Как запрашивать многие типы индексов вместе в стиле AND?
В случае, если у вас есть отношение один ко многим , вы можете смоделировать его с помощью parent-child , Предположим, что тип unique-fp-domains является «родительским» типом, а поле scan-id является уникальным идентификатором. Предположим также, что tag-alexa-top1k-using-csp-tld-domain является «дочерним элементом», и каждый документ типа tag-alexa-top1k-using-csp-tld-domain ссылается ровно на 1 документ в unique-fp-domains.
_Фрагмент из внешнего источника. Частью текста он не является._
Definition run_handler (event : BaseEvent) (h : Handler) (w : EventWorld) : option error * EventWorld :=
  match h with
  | HTrack l => (None, set_metrics (alter (Track (ev_Type event)) l (ew_metrics w)) w)
  | HRecord l => (None, set_stores (alter (EventStore_Store event) l (ew_stores w)) w)
  | HLog => (None, w)
  | HStateChange c =>
      (None, match ev_Data event with
             | StateChange d => callback c (sc_Key d) (sc_OldValue d) (sc_NewValue d) w
             | _ => w
             end)
  | HOther id => other id event w
  end.

(** The handlers in the order they run, and their errors in that order. *)
Fixpoint run_handlers (event : BaseEvent) (hs : list Handler) (w : EventWorld) : list error * EventWorld :=
  match hs with
  | [] => ([], w)
  | h :: hs' =>
      let '(err, w) := run_handler event h w in
      let '(errs, w) := run_handlers event hs' w in
      (match err with Some e => e :: errs | None => errs end, w)
  end.

Definition handling_errors (errs : list error) : error :=
  EText ("event handling errors: [" +:+ strings_Join (Error <$> errs) " " +:+ "]").

(** [schedule]: the order in which the goroutines get to run. *)
Definition Publish (schedule : list Handler → list Handler) (event : BaseEvent) (w : EventWorld) : option error * EventWorld :=
  let '(errs, w) := run_handlers event (schedule (handlers_of (ev_Type event) w)) w in
  (match errs with [] => None | _ => Some (handling_errors errs) end, w).

Definition OnStateChange (c : nat) (w : EventWorld) : EventWorld := Subscribe EventStateChanged (HStateChange c) w.
Definition PublishStateChange (schedule : list Handler → list Handler) (now : Time) (key : string) (oldValue newValue : N)
    (agentName partition : string) (w : EventWorld) : option error * EventWorld :=
  Publish schedule (NewStateChangeEvent now key oldValue newValue agentName partition) w.

(** ** The recorder *)

Definition NewEventRecorder (store : nat) (w : EventWorld) : EventWorld := Subscribe "*" (HRecord store) w.
Definition Recorder_Query (store : nat) (filter : EventFilter) (w : EventWorld) : list BaseEvent :=
  EventStore_Load filter (default [] (ew_stores w !! store)).

End Bus.

Arguments EventWorld : clear implicits.

(** ** Queries are exact *)

Definition event_matches (event : BaseEvent) (filter : EventFilter) : Prop :=
  (ef_EventTypes filter = [] ∨ ev_Type event ∈ ef_EventTypes filter) ∧
  (ef_AgentID filter = "" ∨ ev_Agent event = ef_AgentID filter) ∧
  (ef_SessionID filter = "" ∨ ev_Session event = ef_SessionID filter) ∧
  (ef_StartTime filter = 0 ∨ ef_StartTime filter ≤ ev_Time event) ∧
  (ef_EndTime filter = 0 ∨ ev_Time event ≤ ef_EndTime filter).

Lemma existsb_string_in s l : existsb (String.eqb s) l = true ↔ s ∈ l.
Proof.
  rewrite existsb_exists. split.
  - intros (x & Hx & He). apply String.eqb_eq in He as ->. by apply list_elem_of_In.
  - intros Hs. exists s. split; [by apply list_elem_of_In|]. apply String.eqb_refl.
Qed.

Lemma matchesFilter_spec event filter : matchesFilter event filter = true ↔ event_matches event filter.
Proof.
  unfold matchesFilter, event_matches. rewrite !andb_true_iff, !orb_true_iff, !negb_true_iff, !String.eqb_eq, !Z.eqb_eq, !Z.ltb_ge.
  assert (match ef_EventTypes filter with [] => true | ts => existsb (String.eqb (ev_Type event)) ts end = true ↔
          ef_EventTypes filter = [] ∨ ev_Type event ∈ ef_EventTypes filter) as ->; [|tauto].
  destruct (ef_EventTypes filter) as [|t ts]; [tauto|]. rewrite existsb_string_in. split; [by right|by intros [|]].
Qed.

Definition within_limit (limit : Z) {A} (l : list A) : list A := if 0 <? limit then take (Z.to_nat limit) l else l.

Lemma load_loop_spec f results events :
  (0 < ef_Limit f → Z.of_nat (length results) < ef_Limit f) →
  load_loop f results events = within_limit (ef_Limit f) (results ++ filter (λ e, matchesFilter e f = true) events).
Proof.
  unfold within_limit. revert results. induction events as [|e events IH]; intros results Hl; simpl.
  - rewrite app_nil_r. case_match eqn:H0; [|done]. apply Z.ltb_lt in H0. rewrite take_ge; [done|]. lia.
  - rewrite filter_cons. destruct (matchesFilter e f); [rewrite decide_True by done|rewrite decide_False by done; by apply IH].
    destruct (Z.ltb_spec 0 (ef_Limit f)) as [Hpos|Hneg]; simpl.
    + destruct (Z.leb_spec (ef_Limit f) (Z.of_nat (length (results ++ [e])))) as [Hge|Hlt]; [|by rewrite IH, <- app_assoc].
      rewrite length_app in Hge. simpl in Hge. specialize (Hl Hpos). symmetry. rewrite cons_middle, app_assoc.
      apply take_app_length'. rewrite length_app. simpl. lia.
    + rewrite IH by lia. by rewrite <- app_assoc.
Qed.

(** A query answers, in the order they were stored, the events that match the
    filter, the first of them if there is a limit. *)
Theorem event_query f events :
  EventStore_Load f events = within_limit (ef_Limit f) (filter (λ e, matchesFilter e f = true) events) ∧
  ∀ e, matchesFilter e f = true ↔ event_matches e f.
Proof. split; [|intros e; exact (matchesFilter_spec e f)]. unfold EventStore_Load. rewrite load_loop_spec by (simpl; lia). done. Qed.

(** ** Publications *)

#[global] Instance Handler_eq_dec : EqDecision Handler.
Proof. solve_decision. Defined.

Section Delivery.
Context {Env : Type} (other : nat → BaseEvent → EventWorld Env → option error * EventWorld Env).
Context (callback : nat → string → N → N → EventWorld Env → EventWorld Env).

(** The clients' own code leaves stores and counts alone. *)
Definition same_records (w w' : EventWorld Env) : Prop := ew_stores w' = ew_stores w ∧ ew_metrics w' = ew_metrics w.
Context (other_same : ∀ id event w, same_records w (other id event w).2).
Context (callback_same : ∀ c k o n w, same_records w (callback c k o n w)).

Definition subscriptions (h : Handler) (hs : list Handler) : nat := length (filter (λ h', h' = h) hs).

Lemma copies_cons h h' hs : subscriptions h (h' :: hs) = ((if decide (h' = h) then 1 else 0) + subscriptions h hs)%nat.
Proof. unfold subscriptions. rewrite filter_cons. by case_decide. Qed.

Lemma run_handler_store event h w s :
  ew_stores (run_handler other callback event h w).2 !! s =
  (λ l, l ++ replicate (if decide (h = HRecord s) then 1 else 0) event) <$> ew_stores w !! s.
Proof.
  assert (∀ w', same_records w w' → ew_stores w' !! s = (λ l, l ++ []) <$> ew_stores w !! s) as Hsame.
  { intros w' [-> _]. destruct (ew_stores w !! s); simpl; by rewrite ?app_nil_r. }
  assert (same_records w w) as Href by done.
  destruct h as [l|l| |c|id]; simpl; try rewrite decide_False by done; try (by apply Hsame).
  - rewrite lookup_alter. destruct (decide (l = s)) as [->|Hne].
    + rewrite decide_True by done. done.
    + rewrite decide_False by congruence. by apply Hsame.
  - apply Hsame. by case_match.
Qed.

(** The counts [m] became [m'] by [n] more of type [t]. *)
Definition counted_more (t : string) (n : nat) (m m' : gmap string Z) : Prop :=
  ∀ t', GetCount t' m' = GetCount t' m + if decide (t' = t) then Z.of_nat n else 0.

Lemma run_handler_counts event h w l m :
  ew_metrics w !! l = Some m →
  ∃ m', ew_metrics (run_handler other callback event h w).2 !! l = Some m' ∧
    counted_more (ev_Type event) (if decide (h = HTrack l) then 1 else 0) m m'.
Proof.
  intros Hm.
  assert (∀ w', same_records w w' → ∃ m', ew_metrics w' !! l = Some m' ∧ counted_more (ev_Type event) 0 m m') as Hsame.
  { intros w' [_ ->]. exists m. split; [done|]. intros t'. case_decide; lia. }
  assert (same_records w w) as Href by done.
  destruct h as [k|k| |c|id]; simpl; try rewrite decide_False by done; try (by apply Hsame).
  - rewrite lookup_alter. destruct (decide (k = l)) as [->|Hne]; [|rewrite decide_False by congruence; by apply Hsame].
    rewrite decide_True, Hm by done. simpl. eexists. split; [done|]. intros t'. unfold GetCount, Track.
    rewrite lookup_insert. case_decide; simplify_eq; [rewrite decide_True by done|rewrite decide_False by done]; simpl; lia.
  - apply Hsame. by case_match.
Qed.

Lemma counted_more_add t n n' m m' m'' :
  counted_more t n m m' → counted_more t n' m' m'' → counted_more t (n + n') m m''.
Proof. intros H1 H2 t'. rewrite H2, H1. case_decide; lia. Qed.

Lemma run_handlers_records event hs w :
  let w' := (run_handlers other callback event hs w).2 in
  (∀ s, ew_stores w' !! s = (λ l, l ++ replicate (subscriptions (HRecord s) hs) event) <$> ew_stores w !! s) ∧
  (∀ l m, ew_metrics w !! l = Some m → ∃ m', ew_metrics w' !! l = Some m' ∧ counted_more (ev_Type event) (subscriptions (HTrack l) hs) m m').
Proof.
  revert w. induction hs as [|h hs IH]; intros w; simpl.
  - split; [intros s; destruct (ew_stores w !! s); simpl; by rewrite ?app_nil_r|].
    intros l m Hm. exists m. split; [done|]. intros t'. change (subscriptions (HTrack l) []) with 0%nat. case_decide; lia.
  - pose proof (run_handler_store event h w) as Hs. pose proof (run_handler_counts event h w) as Hc.
    destruct (run_handler other callback event h w) as [err w1]. simpl in Hs, Hc. specialize (IH w1).
    destruct (run_handlers other callback event hs w1) as [errs w2]. simpl in *. destruct IH as [IHs IHc]. split.
    + intros s. rewrite IHs, Hs, copies_cons. destruct (ew_stores w !! s); simpl; [|done]. by rewrite replicate_add, app_assoc.
    + intros l m Hm. destruct (Hc l m Hm) as (m1 & Hm1 & Hmore). destruct (IHc l m1 Hm1) as (m2 & Hm2 & Hmore2).
      exists m2. split; [done|]. rewrite copies_cons. by eapply counted_more_add.
Qed.

Lemma run_handlers_no_error event hs w :
  (∀ id w0, HOther id ∈ hs → (other id event w0).1 = None) → (run_handlers other callback event hs w).1 = [].
Proof.
  revert w. induction hs as [|h hs IH]; intros w Hno; [done|]. simpl.
  assert ((run_handler other callback event h w).1 = None) as Hh.
  { destruct h as [| | | |id]; simpl; try done. apply Hno. by left. }
  destruct (run_handler other callback event h w) as [err w1]. simpl in Hh. subst err.
  specialize (IH w1). destruct (run_handlers other callback event hs w1) as [errs w2]. simpl in *. apply IH.
  intros id w0 Hid. apply Hno. by right.
Qed.

Lemma copies_perm h hs hs' : hs ≡ₚ hs' → subscriptions h hs = subscriptions h hs'.
Proof. intros Hp. unfold subscriptions. by rewrite Hp. Qed.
Затем мы должны создать отображение Elasticsearch следующим образом:
PUT /cust_58
{
"mappings": {
"unique-fp-domains": {},
"tag-alexa-top1k-using-csp-tld-domain": {
"_parent": {
"type": "unique-fp-domains"
}
}
}
}
И вставьте документы следующим образом:
# "parent"
PUT /cust_58/unique-fp-domains/n_d4dbba7309a94503b25eca735078f17c
{
"mg_timestamp": 1579866709096,
"violated-directive": "connect-src",
"fp-hash": "258b3ad1a11aba282f35908662bdc5432d68fd96bf3ca90013dcdd5764331399",
"time": 1579866709096,
"scan-id": "n_d4dbba7309a94503b25eca735078f17c",
"blocked-uri": "play.sundaysky.com"
}
# "child"
POST /cust_58/tag-alexa-top1k-using-csp-tld-domain?parent=n_d4dbba7309a94503b25eca735078f17c
{
"tagged-domain": "sundaysky.com",
"tag-guidance": "FP",
"additional-tag-metadata-isbase64-encoded": "eyJ0b3RhbC1hbGV4YS1tYXRjaGVzIjoyMzh9",
"project-id": 2,
"fp-hash": "258b3ad1a11aba282f35908662bdc5432d68fd96bf3ca90013dcdd5764331399",
"scan-id": "n_d4dbba7309a94503b25eca735078f17c"
}
Теперь мы сможем запрашивать родительские объекты, у которых есть любой дочерний объект, связанный с ним == присоединиться к родительскому идентификатору. быть scan-id, предоставив _id документа вручную.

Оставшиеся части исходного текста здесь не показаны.